_Exercise aim_
The records follow. Filter them to the lines that hold "playback".

BEGIN The input

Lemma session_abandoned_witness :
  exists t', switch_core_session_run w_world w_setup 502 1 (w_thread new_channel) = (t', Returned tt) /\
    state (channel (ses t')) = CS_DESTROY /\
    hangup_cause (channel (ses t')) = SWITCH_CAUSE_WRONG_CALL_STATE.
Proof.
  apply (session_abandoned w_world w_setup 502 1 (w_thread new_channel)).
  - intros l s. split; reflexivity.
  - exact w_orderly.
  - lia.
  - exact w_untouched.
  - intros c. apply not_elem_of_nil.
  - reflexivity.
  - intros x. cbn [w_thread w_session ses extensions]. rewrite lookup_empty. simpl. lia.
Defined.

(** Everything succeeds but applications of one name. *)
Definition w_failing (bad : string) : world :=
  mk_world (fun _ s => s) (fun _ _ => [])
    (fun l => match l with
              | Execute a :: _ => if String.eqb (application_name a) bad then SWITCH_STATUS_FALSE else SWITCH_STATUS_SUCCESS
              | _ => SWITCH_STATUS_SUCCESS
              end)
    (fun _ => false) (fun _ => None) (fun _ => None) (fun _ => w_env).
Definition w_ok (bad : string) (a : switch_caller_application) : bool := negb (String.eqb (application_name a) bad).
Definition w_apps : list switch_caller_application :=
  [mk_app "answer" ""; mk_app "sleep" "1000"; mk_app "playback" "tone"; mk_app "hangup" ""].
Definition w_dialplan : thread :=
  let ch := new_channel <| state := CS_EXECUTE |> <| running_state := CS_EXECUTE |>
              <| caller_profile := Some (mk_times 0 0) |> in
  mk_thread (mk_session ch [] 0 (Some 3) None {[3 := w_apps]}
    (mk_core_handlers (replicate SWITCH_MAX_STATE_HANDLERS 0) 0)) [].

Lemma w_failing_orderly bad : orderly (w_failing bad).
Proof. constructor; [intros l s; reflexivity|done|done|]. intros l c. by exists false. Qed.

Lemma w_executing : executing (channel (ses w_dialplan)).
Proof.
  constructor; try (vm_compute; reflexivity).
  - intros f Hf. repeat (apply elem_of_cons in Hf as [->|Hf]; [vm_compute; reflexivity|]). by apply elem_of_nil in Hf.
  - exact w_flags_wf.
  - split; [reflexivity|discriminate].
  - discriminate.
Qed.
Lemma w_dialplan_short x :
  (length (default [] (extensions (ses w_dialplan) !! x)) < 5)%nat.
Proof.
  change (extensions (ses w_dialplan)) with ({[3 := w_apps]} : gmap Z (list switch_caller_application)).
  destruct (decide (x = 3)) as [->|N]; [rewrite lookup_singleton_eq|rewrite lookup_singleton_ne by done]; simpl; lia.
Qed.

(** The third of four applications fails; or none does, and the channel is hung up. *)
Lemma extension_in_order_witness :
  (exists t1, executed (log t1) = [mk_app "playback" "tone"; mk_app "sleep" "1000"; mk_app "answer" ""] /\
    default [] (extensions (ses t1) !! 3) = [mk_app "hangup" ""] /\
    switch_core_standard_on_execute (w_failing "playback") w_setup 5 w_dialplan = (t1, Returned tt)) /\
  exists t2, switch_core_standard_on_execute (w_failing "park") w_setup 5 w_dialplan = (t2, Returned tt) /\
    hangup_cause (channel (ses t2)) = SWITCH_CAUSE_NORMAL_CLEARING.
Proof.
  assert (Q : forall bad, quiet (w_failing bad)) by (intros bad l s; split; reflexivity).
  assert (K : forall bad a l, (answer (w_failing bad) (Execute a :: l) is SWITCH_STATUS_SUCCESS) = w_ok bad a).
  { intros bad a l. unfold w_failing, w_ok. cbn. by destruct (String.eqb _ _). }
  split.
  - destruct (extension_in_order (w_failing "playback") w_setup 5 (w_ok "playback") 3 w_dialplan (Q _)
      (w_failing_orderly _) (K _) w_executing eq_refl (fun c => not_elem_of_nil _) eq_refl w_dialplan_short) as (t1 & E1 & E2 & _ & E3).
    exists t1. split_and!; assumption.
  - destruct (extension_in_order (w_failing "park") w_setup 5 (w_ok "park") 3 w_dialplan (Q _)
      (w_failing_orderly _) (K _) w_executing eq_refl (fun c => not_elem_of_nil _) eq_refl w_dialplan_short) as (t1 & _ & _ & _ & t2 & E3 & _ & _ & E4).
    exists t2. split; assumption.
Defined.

END The input

_Answer box_
  [mk_app "answer" ""; mk_app "sleep" "1000"; mk_app "playback" "tone"; mk_app "hangup" ""].
  (exists t1, executed (log t1) = [mk_app "playback" "tone"; mk_app "sleep" "1000"; mk_app "answer" ""] /\
    switch_core_standard_on_execute (w_failing "playback") w_setup 5 w_dialplan = (t1, Returned tt)) /\
  - destruct (extension_in_order (w_failing "playback") w_setup 5 (w_ok "playback") 3 w_dialplan (Q _)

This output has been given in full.